The bulk of his work grew out of the “classical design school,” which was driven by marketability, the possibility of mass industrial production and commercial viability. Thus, his work tends to be rather formal, an attempt to make “good Italian design synonymous with industry and culture.” His lighting designs, like his 1974 “Area” hanging light, often have a more sculptural quality, without compromising the functionality of the design.
Bellini’s early chairs for C & B Italy and for Cassina are elegant examples of the prevailing popularity for heavily cushioned armchairs and sofas. His “Amanta” sectional (1966) is a simple, L-shaped foam cushion over a fiberglass frame. His later “Cab” chair and sofa (1976, 1982) had removable leather coverings that zipped around the frame. His use of clay as the material for his models is evident in the soft, pliable quality of his designs. His series of ergonomic office chairs designed for Vitra were close forefathers to the office chairs mass-produced today. These chairs, put into production in the late 1970’s were: “Figura,” “Persona,” “Imago,” “Onda,” “Summa” and “Forma.”

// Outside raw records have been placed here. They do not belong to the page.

Lemma step_view k a st st' h : step a st st' -> system_view k st h -> system_view k st' (history k a st h).
Proof.
  intros Hs [H0 Hv]. destruct Hs as [who room now d m w|m w|now m|m Hr|now m Hr|pick now u m m' E];
    unfold system_view, clearing, history in *; cbn [object worker] in *.
  - destruct (push_maps who room now d m) as [Em Ei]. unfold cleared, view in *. rewrite Em, Ei. done.
  - done.
  - destruct (H0 eq_refl) as [Em ->]. split; [done |]. split; [done |]. cbn [worker_start summary_map_]. rewrite Em, lookup_empty.
    intros j _. unfold past. by destruct (Z.to_nat j).
  - by split.
  - split; [done |]. by apply zero_next_view.
  - split; [done |]. assert (try_dequeue pick (advance now u m) = try_dequeue pick m) as Eq by by destruct u.
    rewrite <- Eq. eapply deliver_view, E. destruct u; [by apply advance_view | done].
Qed.

Lemma runs_view k st h : runs k st h -> system_view k st h.
Proof.
  induction 1 as [tag|a st st' h _ IH Hs]; [| by eapply step_view].
  split; [done |]. split; [done |]. cbn [started object run Metric_init summary_map_]. rewrite lookup_empty.
  intros j _. unfold past. by destruct (Z.to_nat j).
Qed.

(** ** The windows of the report *)
Definition total (l : list Z) : Z := foldr Z.add 0 l.

Lemma total_step n i h : total (take (S n) (drop i h)) = nth i h 0 + total (take n (drop (S i) h)).
Proof.
  revert i. induction h as [|x h IH]; intros [|i]; cbn [drop nth take total foldr]; try done.
  all: by rewrite take_nil.
Qed.
(* ===== verification/Heap.v ===== *)
(** * Heaps: [src/src/topk/heapsort.cpp] and [src/src/topk/main.cpp]

    An [int] array is a [list Z]; indices stay far below 2^30, so they are
    natural numbers.  [main] of [topk] reads a text with [fscanf] and [feof]. *)
From S2P Require Import Prelude CStr StdString.
Open Scope Z_scope.

(** [std::swap(arr[i], arr[j])] *)
Definition swap (i j : nat) (arr : list Z) : res (list Z) :=
  x ← at_index arr i;
  y ← at_index arr j;
  Ok (<[j := x]> (<[i := y]> arr)).

(** The [while] loop of [adjust]: a smallest child goes up. *)
Fixpoint adjust_loop (fuel : nat) (arr : list Z) (top_size parent : nat) : res (list Z) :=
  match fuel with
  | O => Fault OutOfFuel
  | S fuel =>
      let child := (parent * 2 + 1)%nat in
      if (child <? top_size)%nat then
        child ← (if (child + 1 <? top_size)%nat then
                   r ← at_index arr (child + 1);
                   l ← at_index arr child;
                   Ok (if r <? l then (child + 1)%nat else child)
                 else Ok child);
        c ← at_index arr child;
        p ← at_index arr parent;
        if c <? p then
          arr ← swap child parent arr;
          adjust_loop fuel arr top_size child
        else Ok arr
      else Ok arr
  end.

Definition adjust (arr : list Z) (top_size parent : nat) : res (list Z) :=
  adjust_loop (S top_size) arr top_size parent.

(** [for (i = start; i >= 0; --i) adjust(arr, size, i)] *)
Fixpoint build (arr : list Z) (size start : nat) : res (list Z) :=
  arr ← adjust arr size start;
  match start with
  | O => Ok arr
  | S start => build arr size start
  end.

(** [for (i = start; i > 0; --i) { swap(arr[0], arr[i]); adjust(arr, i, 0); }] *)
Fixpoint sort_loop (arr : list Z) (start : nat) : res (list Z) :=
  match start with
  | O => Ok arr
  | S i =>
      arr ← swap 0 start arr;
      arr ← adjust arr start 0;
      sort_loop arr i
  end.

(** [main] of [heapsort.cpp] on any array. *)
Definition heapsort (arr : list Z) : res (list Z) :=
  arr ← build arr (length arr) ((length arr - 1) / 2);
  sort_loop arr (length arr - 1).

(** ** [topk] *)
Definition TOP_NUM : nat := 100.

(** A stream: what is left and the end-of-file mark. *)
Record FILE : Type := mkFile { rest : str; eof : bool }.

Definition is_sign (c : ascii) : bool := bool_decide (c = "-"%char) || bool_decide (c = "+"%char).

(** [fscanf(f, "%d", &val)]: the value, if one was converted. *)
Definition fscanf_d (f : FILE) : res (option Z * FILE) :=
  match scan_int (rest f) with
  | Some (v, r) =>
      if (- 2 ^ 31 <=? v) && (v <? 2 ^ 31) then Ok (Some v, mkFile r (bool_decide (r = []))) else Fault Undefined
  | None =>
      let r := skip_space (rest f) in
      let r := match r with c :: r' => if is_sign c then r' else r | [] => r end in
      Ok (None, mkFile r (bool_decide (r = [])))
  end.

Definition adjustDown := adjust.

(** The first loop.  A value that was not read leaves its element
    indeterminate, and building the heap reads every element. *)
Fixpoint read_heap (n : nat) (f : FILE) : res (list Z * FILE) :=
  match n with
  | O => Ok ([], f)
  | S n =>
      '(v, f) ← fscanf_d f;
      match v with
      | None => Fault Undefined
      | Some v => '(l, f) ← read_heap n f; Ok (v :: l, f)
      end
  end.

(** One value of the loop. *)
Definition offer (val : Z) (heap : list Z) : res (list Z) :=
  top ← at_index heap 0;
  if top <? val then adjustDown (<[0%nat := val]> heap) (length heap) 0 else Ok heap.

(** [while (!feof(f))]: [val] keeps its value when nothing was read. *)
Fixpoint feof_loop (fuel : nat) (f : FILE) (val : Z) (heap : list Z) : res (list Z) :=
  match fuel with
  | O => Fault OutOfFuel
  | S fuel =>
      if eof f then Ok heap
      else
        '(v, f) ← fscanf_d f;
        let val := default val v in
        heap ← offer val heap;
        feof_loop fuel f val heap
  end.

(** [main] on the text of data.txt; [K] is [TOP_NUM]. *)
Definition topk (K : nat) (text : str) : res (list Z) :=
  '(heap, f) ← read_heap K (mkFile text false);
  heap ← build heap K ((K - 2) / 2);
  heap ← feof_loop (S (S (length text))) f 0 heap;
  sort_loop heap (K - 1).

(** [CreateNData] prints the values [rand() % 100000] line by line. *)
Definition CreateNData (data : list Z) : str := concat (map (fun x => show_int x ++ [chr 10]) data).
Definition demo_params : ConnectionParams := mkParams (lit "10.0.0.1") (lit "8888") [] [] [] [] [] false false (lit "server/").
Definition demo_acts : list act := [AStart demo_params; AEvent 128; ASend (lit "x"); AEvent 16].
Definition demo_end : World nat := (acts demo_handle demo_acts (start_world false 0%nat)).2.

Lemma client_resources_witness : live (log demo_end) = Some (option_list (client_ (self demo_end))).
Proof. apply (client_resources demo_handle false 0%nat demo_acts demo_end). vm_compute. reflexivity. Defined.

Lemma client_gives_up_witness :
  OnTimeout demo_handle demo_end = (Ok tt, (Connect demo_handle (fired demo_end)).2) /\
  client_ (self (Connect demo_handle (fired demo_end)).2) = None /\
  forall w'', ~ callback demo_handle (Connect demo_handle (fired demo_end)).2 w''.
Proof.
  apply (client_gives_up demo_handle false 0%nat demo_acts demo_end (-2)).
  - vm_compute. reflexivity.
  - vm_compute. reflexivity.
  - vm_compute. reflexivity.
  - vm_compute. reflexivity.
  - discriminate.
Defined.

(** A second SSL connection is made from the object the first one freed. *)
Definition ssl_params : ConnectionParams := mkParams (lit "10.0.0.1") (lit "8888") [] [] [] [] [] true false (lit "server/").
Definition ssl_handle (T : Type) (c : call T) (d : nat) : T * nat :=
  match c in call T return T * nat with
  | getaddrinfo _ _ => ((0, true), d)
  | c => demo_handle _ c d
  end.

Lemma ssl_used_after_free :
  let w := (acts ssl_handle [AStart ssl_params; AEvent 16; ATimeout] (start_world false 0%nat)).2 in
  exists l1 l2 l3,
    log w = l1 ++ [Event _ (bufferevent_openssl_socket_new 1 false) (Some 7%positive)]
      ++ l2 ++ [Event _ (bufferevent_free 7) tt]
      ++ l3 ++ [Event _ (bufferevent_openssl_socket_new 1 false) (Some 7%positive)]
      ++ [Event _ (SetTcpNoDelay 7) 0; Event _ (SetKeepAlive 7) 0; Event _ (setcb_enable 7) tt;
          Event _ (bufferevent_socket_connect 7) 0].
Proof.
  eexists [Event _ (getaddrinfo (lit "10.0.0.1") (lit "8888")) (0, true); Event _ SSL_CTX_new true; Event _ SSL_new (Some 1%positive)],
    [Event _ (SetTcpNoDelay 7) 0; Event _ (SetKeepAlive 7) 0; Event _ (setcb_enable 7) tt;
     Event _ (bufferevent_socket_connect 7) 0; Event _ event_new true],
    [Event _ (getaddrinfo (lit "10.0.0.1") (lit "8888")) (0, true)].
  vm_compute. reflexivity.
Qed.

Bellini has won numerous international awards for his professional work, including seven Compasso d’Oro Awards. Many of his works are in the permanent design collection of the Museum of Modern Art in New York, which in June 1987, dedicated a monographic exhibition to him. Among his most famous works in Italy are the new Portello area of the Milan Trade Fair and the convention center “Villa Erba” in Cernobbio. He won two international competitions, one for the National Gallery of Victoria in Melbourne and the other for the west-south area of the International Trade Fair in Essen, which was completed in 2001. From 1986 to 1991, he was editor of Domus, a monthly magazine of architecture, design and art.
Bellini is a great lover of arts and has organized countless art exhibitions, including the Treasure of San Marco of Venice at the Grand Palais in Paris (1984-1987), the Italian Art in the 29th Century at the Royal Academy of Arts in London (1989), the Renaissance from Brunelleschi to Michelangelo at Palazzo Grassi in Venice, Paris and Berlin (1994-95), the Triumph of Baroque, Architecture in Europe 1600-1750, in Turin (1999) and the Civic Gallery of Contemporary Art in Trento which dedicated a monographic exhibition to him entitled, “Mario Bellini: a path through architecture, furniture and cars”, which he himself organized.